# [PROBLEM TO WORK ON]
A complete answer includes every line below with the word "None".

# [DATA EXCERPTS]
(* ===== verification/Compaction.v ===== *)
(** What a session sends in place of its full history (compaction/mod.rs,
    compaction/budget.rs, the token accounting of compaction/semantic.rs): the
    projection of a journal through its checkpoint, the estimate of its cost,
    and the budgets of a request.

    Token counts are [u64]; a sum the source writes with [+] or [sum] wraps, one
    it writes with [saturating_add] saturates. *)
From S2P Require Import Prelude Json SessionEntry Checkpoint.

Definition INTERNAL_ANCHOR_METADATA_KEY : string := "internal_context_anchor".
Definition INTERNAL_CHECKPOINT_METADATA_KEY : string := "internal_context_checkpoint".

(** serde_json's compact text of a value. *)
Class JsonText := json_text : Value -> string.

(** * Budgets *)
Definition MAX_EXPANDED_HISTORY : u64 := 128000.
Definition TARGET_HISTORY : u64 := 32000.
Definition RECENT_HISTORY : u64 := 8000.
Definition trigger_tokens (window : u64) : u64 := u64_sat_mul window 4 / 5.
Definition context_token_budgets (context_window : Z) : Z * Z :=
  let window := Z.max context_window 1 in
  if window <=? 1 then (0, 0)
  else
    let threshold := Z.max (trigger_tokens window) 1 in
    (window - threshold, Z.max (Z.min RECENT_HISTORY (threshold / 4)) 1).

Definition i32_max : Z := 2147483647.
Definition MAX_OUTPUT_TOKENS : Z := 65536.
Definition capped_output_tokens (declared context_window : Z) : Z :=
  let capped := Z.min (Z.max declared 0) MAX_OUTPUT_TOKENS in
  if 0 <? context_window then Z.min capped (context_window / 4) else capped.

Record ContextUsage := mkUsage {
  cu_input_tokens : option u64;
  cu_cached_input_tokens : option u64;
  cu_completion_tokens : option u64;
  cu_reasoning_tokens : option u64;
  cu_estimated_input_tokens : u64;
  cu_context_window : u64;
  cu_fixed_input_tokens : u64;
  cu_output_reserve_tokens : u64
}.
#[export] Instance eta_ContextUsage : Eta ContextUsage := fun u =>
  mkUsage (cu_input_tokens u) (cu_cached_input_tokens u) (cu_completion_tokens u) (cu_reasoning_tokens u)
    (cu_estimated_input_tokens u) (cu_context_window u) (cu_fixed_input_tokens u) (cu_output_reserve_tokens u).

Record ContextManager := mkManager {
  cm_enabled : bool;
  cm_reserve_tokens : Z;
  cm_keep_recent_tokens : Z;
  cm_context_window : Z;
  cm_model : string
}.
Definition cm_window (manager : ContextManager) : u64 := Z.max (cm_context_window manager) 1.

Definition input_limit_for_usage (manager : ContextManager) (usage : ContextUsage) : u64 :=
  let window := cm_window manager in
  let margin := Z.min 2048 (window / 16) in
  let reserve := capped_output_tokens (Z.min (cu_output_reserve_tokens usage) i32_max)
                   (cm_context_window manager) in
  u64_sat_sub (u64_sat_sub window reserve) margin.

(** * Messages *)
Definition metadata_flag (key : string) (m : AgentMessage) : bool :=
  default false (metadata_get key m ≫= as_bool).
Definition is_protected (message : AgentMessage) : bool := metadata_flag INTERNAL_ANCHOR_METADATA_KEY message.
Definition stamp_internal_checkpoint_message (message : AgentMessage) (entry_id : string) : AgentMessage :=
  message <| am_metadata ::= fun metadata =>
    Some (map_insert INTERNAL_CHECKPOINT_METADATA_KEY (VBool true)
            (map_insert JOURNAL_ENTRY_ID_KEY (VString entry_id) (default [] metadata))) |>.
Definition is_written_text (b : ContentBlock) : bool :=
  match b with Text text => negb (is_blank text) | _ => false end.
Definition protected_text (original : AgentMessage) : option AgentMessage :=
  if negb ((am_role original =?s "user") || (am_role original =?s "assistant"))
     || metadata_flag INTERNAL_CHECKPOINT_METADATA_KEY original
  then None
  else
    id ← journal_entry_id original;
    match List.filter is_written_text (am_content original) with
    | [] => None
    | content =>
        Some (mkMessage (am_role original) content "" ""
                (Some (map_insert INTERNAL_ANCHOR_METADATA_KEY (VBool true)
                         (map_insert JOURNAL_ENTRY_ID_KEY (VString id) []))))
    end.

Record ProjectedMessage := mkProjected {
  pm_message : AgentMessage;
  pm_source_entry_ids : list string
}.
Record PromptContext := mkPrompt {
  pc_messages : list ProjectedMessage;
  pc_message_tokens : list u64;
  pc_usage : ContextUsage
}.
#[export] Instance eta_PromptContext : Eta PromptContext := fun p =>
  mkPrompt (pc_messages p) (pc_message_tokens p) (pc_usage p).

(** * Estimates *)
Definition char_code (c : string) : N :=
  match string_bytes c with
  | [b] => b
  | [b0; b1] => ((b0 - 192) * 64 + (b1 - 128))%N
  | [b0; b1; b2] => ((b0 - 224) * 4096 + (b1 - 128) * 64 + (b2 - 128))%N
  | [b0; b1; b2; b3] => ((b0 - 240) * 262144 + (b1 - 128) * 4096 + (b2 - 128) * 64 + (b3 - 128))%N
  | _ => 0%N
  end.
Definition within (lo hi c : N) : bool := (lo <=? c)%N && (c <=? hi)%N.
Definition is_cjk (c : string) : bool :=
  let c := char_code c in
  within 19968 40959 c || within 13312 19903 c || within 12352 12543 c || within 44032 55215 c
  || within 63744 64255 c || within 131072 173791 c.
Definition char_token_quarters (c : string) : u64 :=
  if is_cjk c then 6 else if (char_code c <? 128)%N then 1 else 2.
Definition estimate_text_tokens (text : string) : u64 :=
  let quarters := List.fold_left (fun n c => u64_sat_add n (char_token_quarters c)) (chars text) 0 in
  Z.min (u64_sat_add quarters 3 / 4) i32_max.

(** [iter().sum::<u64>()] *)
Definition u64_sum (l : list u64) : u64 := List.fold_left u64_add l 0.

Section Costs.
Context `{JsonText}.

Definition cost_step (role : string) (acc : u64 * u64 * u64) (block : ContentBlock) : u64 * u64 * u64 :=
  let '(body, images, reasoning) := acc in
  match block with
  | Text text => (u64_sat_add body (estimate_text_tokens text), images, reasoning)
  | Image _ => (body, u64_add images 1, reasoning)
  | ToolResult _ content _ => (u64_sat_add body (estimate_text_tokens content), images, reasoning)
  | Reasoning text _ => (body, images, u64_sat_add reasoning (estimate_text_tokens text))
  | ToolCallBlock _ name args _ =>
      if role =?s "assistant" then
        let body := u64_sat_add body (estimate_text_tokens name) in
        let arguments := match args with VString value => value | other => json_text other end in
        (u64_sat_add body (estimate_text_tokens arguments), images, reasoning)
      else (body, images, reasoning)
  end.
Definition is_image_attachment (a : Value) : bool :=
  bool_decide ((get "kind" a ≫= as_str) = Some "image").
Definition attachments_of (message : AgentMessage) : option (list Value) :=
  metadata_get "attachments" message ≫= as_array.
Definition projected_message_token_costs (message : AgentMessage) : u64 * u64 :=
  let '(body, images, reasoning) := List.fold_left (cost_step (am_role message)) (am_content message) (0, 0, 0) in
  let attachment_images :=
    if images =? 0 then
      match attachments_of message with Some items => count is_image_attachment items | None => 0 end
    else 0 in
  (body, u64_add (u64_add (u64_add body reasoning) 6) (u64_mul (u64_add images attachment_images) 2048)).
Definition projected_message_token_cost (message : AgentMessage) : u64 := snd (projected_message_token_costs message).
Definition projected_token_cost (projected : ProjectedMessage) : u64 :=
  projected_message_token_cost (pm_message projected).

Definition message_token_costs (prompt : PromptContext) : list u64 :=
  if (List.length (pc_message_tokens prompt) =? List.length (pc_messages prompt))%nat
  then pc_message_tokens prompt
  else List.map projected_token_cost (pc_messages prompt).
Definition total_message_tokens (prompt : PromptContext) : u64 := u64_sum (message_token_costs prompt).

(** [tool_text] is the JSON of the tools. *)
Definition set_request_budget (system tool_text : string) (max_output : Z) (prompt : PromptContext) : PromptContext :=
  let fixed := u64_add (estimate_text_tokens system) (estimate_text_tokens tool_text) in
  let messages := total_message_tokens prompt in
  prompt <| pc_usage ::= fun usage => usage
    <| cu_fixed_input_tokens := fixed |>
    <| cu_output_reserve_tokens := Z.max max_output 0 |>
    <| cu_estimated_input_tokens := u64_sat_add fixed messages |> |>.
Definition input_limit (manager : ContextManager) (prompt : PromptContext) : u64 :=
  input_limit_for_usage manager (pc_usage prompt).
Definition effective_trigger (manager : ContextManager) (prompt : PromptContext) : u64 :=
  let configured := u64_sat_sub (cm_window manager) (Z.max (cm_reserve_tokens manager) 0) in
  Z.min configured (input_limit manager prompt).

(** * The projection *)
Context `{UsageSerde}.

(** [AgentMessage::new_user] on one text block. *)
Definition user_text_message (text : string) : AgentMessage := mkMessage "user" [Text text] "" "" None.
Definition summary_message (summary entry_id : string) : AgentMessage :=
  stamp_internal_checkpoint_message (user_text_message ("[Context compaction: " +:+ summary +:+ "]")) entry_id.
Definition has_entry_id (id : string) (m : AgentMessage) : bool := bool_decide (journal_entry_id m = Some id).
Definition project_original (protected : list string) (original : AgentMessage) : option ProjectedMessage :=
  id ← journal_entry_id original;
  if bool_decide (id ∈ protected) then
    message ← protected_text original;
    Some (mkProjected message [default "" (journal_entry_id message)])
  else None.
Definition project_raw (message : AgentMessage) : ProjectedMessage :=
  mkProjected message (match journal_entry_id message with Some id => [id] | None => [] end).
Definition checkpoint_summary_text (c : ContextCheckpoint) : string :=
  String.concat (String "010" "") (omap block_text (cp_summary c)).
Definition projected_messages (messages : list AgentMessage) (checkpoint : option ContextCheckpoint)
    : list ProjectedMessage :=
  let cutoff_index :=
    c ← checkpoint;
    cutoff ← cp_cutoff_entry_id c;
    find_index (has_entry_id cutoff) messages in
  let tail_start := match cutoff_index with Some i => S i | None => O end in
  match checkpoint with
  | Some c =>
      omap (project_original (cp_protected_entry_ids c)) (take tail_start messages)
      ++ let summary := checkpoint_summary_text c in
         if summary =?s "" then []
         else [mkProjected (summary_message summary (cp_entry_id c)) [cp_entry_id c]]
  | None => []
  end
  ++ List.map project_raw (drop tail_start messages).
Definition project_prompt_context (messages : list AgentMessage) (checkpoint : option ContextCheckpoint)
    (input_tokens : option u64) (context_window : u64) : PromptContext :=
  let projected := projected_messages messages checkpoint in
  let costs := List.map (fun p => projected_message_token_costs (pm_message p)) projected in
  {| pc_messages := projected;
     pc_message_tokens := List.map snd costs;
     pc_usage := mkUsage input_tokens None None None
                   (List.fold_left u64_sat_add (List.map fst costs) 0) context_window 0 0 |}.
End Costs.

# [SOLUTION FOR THIS TASK]
  then None
    | [] => None
      match attachments_of message with Some items => count is_image_attachment items | None => 0 end
Definition user_text_message (text : string) : AgentMessage := mkMessage "user" [Text text] "" "" None.
  else None.
  mkProjected message (match journal_entry_id message with Some id => [id] | None => [] end).
  let tail_start := match cutoff_index with Some i => S i | None => O end in
  | None => []
     pc_usage := mkUsage input_tokens None None None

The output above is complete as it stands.